» **Task prompt**
Copy out, word for word, the lines from the start of the data below through the line containing "Module AttendanceCheckIn.", and no others.

↓↓↓

Module Attendance.
(** [class Attendance(Base)], table [attendance]. *)
Record t : Type := mk {
  id : Z;
  user_id : Z;
  class_name : string;
  status : AttendanceStatus;
  check_in_time : datetime;
  check_out_time : option datetime;
  notes : option string;
  marked_by : option Z
}.
End Attendance.

(** ** app/schemas/attendance.py *)

Module AttendanceCheckIn.
(** [class AttendanceCheckIn(AttendanceBase)]; [status] defaults to
    [PRESENT] and [notes] to [None] when the body omits them. *)
Record t : Type := mk {
  class_name : string;
  status : AttendanceStatus;
  notes : option string;
  user_id : Z
}.
End AttendanceCheckIn.

Module AttendanceMarkByTeacher.
(** [class AttendanceMarkByTeacher(BaseModel)] *)
Record t : Type := mk {
  user_id : Z;
  class_name : string;
  status : AttendanceStatus;
  notes : option string
}.
End AttendanceMarkByTeacher.

Module AttendanceWithUser.
(** The dictionary built per row by [get_class_attendance_today]; its keys
    are the fields of [class AttendanceWithUser(AttendanceResponse)]. *)
Record t : Type := mk {
  id : Z;
  user_id : Z;
  class_name : string;
  status : AttendanceStatus;
  check_in_time : datetime;
  check_out_time : option datetime;
  notes : option string;
  marked_by : option Z;
  username : string;
  full_name : option string
}.
End AttendanceWithUser.

(** ** The store behind [db: Session] *)

Record Db : Type := mkDb {
  tbl_users : list User.t;
  tbl_attendance : list Attendance.t
}.

(** ** HTTP errors and the handler monad *)

Record HTTPException : Type := mkHTTPException {
  status_code : Z;
  detail : string
}.

Definition HTTP_400_BAD_REQUEST : Z := 400.
Definition HTTP_401_UNAUTHORIZED : Z := 401.
Definition HTTP_403_FORBIDDEN : Z := 403.
Definition HTTP_404_NOT_FOUND : Z := 404.

Inductive result (A : Type) : Type :=
| Return (a : A)
| Raise (e : HTTPException).
Arguments Return {A} a.
Arguments Raise {A} e.

(** A handler reads and writes the store and ends in a value or an error. *)
Definition Handler (A : Type) : Type := Db -> result A * Db.

Definition ret {A} (a : A) : Handler A := fun db => (Return a, db).

Definition raise {A} (code : Z) (msg : string) : Handler A :=
  fun db => (Raise (mkHTTPException code msg), db).

Definition bind {A B} (m : Handler A) (k : A -> Handler B) : Handler B :=
  fun db =>
    match m db with
    | (Return a, db') => k a db'
    | (Raise e, db') => (Raise e, db')
    end.

Notation "'do' x <- m ; k" := (bind m (fun x => k))
  (at level 10, x name, m at level 100, k at level 200).

(** The first row of [users] whose [id] is [uid], if there is one. *)
Definition lookup_user (db : Db) (uid : Z) : option User.t :=
  head (filter (fun u => User.id u = uid) (tbl_users db)).

(** [db.query(User).filter(User.id == uid).first()] *)
Definition query_user_first (uid : Z) : Handler (option User.t) :=
  fun db => (Return (lookup_user db uid), db).

(** [db.query(Attendance).filter(...).all()] for a decidable condition. *)
Definition query_attendance_all (P : Attendance.t -> Prop)
    `{forall r, Decision (P r)} : Handler (list Attendance.t) :=
  fun db => (Return (filter P (tbl_attendance db)), db).

(** [db.query(Attendance).filter(...).first()] *)
Definition query_attendance_first (P : Attendance.t -> Prop)
    `{forall r, Decision (P r)} : Handler (option Attendance.t) :=
  fun db => (Return (head (filter P (tbl_attendance db))), db).

(** The primary key the store gives to the next inserted row. *)
Definition next_attendance_id (rows : list Attendance.t) : Z :=
  1 + foldr Z.max 0 (Attendance.id <$> rows).

(** [db.add(row); db.commit(); db.refresh(row)]: the row is appended with a
    fresh primary key and, [check_in_time] having [server_default=func.now()],
    with the store's current time [now]; the refreshed row is handed back. *)
Definition add_commit_refresh
    (user_id : Z) (class_name : string) (status : AttendanceStatus)
    (notes : option string) (marked_by : option Z) (now : datetime)
  : Handler Attendance.t :=
  fun db =>
    let row := Attendance.mk (next_attendance_id (tbl_attendance db))
                 user_id class_name status now None notes marked_by in
    (Return row, mkDb (tbl_users db) (tbl_attendance db ++ [row])).

(** ** app/routers/attendance.py: writes *)

(** The condition of the duplicate check of [check_in]. *)
Definition same_class_day (uid : Z) (cls : string) (day : date)
    (r : Attendance.t) : Prop :=
  Attendance.user_id r = uid /\ Attendance.class_name r = cls
  /\ func_date (Attendance.check_in_time r) = day.

#[global] Instance same_class_day_dec uid cls day r :
  Decision (same_class_day uid cls day r).
Proof. unfold same_class_day. apply _. Defined.

(** [POST /attendance/check-in]. [now] is what [datetime.now()] reads when
    the handler computes [today]; [db_now] is what the store's [func.now()]
    reads when it stamps the inserted row. *)
Definition check_in (attendance : AttendanceCheckIn.t) (now db_now : datetime)
  : Handler Attendance.t :=
  do user <- query_user_first (AttendanceCheckIn.user_id attendance);
  match user with
  | None => raise HTTP_404_NOT_FOUND "User not found"
  | Some _ =>
    let today := func_date now in
    do existing <- query_attendance_first
                     (same_class_day (AttendanceCheckIn.user_id attendance)
                                     (AttendanceCheckIn.class_name attendance)
                                     today);
    match existing with
    | Some _ => raise HTTP_400_BAD_REQUEST "Already checked in for this class today"
    | None =>
      add_commit_refresh
        (AttendanceCheckIn.user_id attendance)
        (AttendanceCheckIn.class_name attendance)
        (AttendanceCheckIn.status attendance)
        (AttendanceCheckIn.notes attendance)
        None db_now
    end
  end.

↑↑↑

» **Answer area**
Module Attendance.
(** [class Attendance(Base)], table [attendance]. *)
Record t : Type := mk {
  id : Z;
  user_id : Z;
  class_name : string;
  status : AttendanceStatus;
  check_in_time : datetime;
  check_out_time : option datetime;
  notes : option string;
  marked_by : option Z
}.
End Attendance.

(** ** app/schemas/attendance.py *)

Module AttendanceCheckIn.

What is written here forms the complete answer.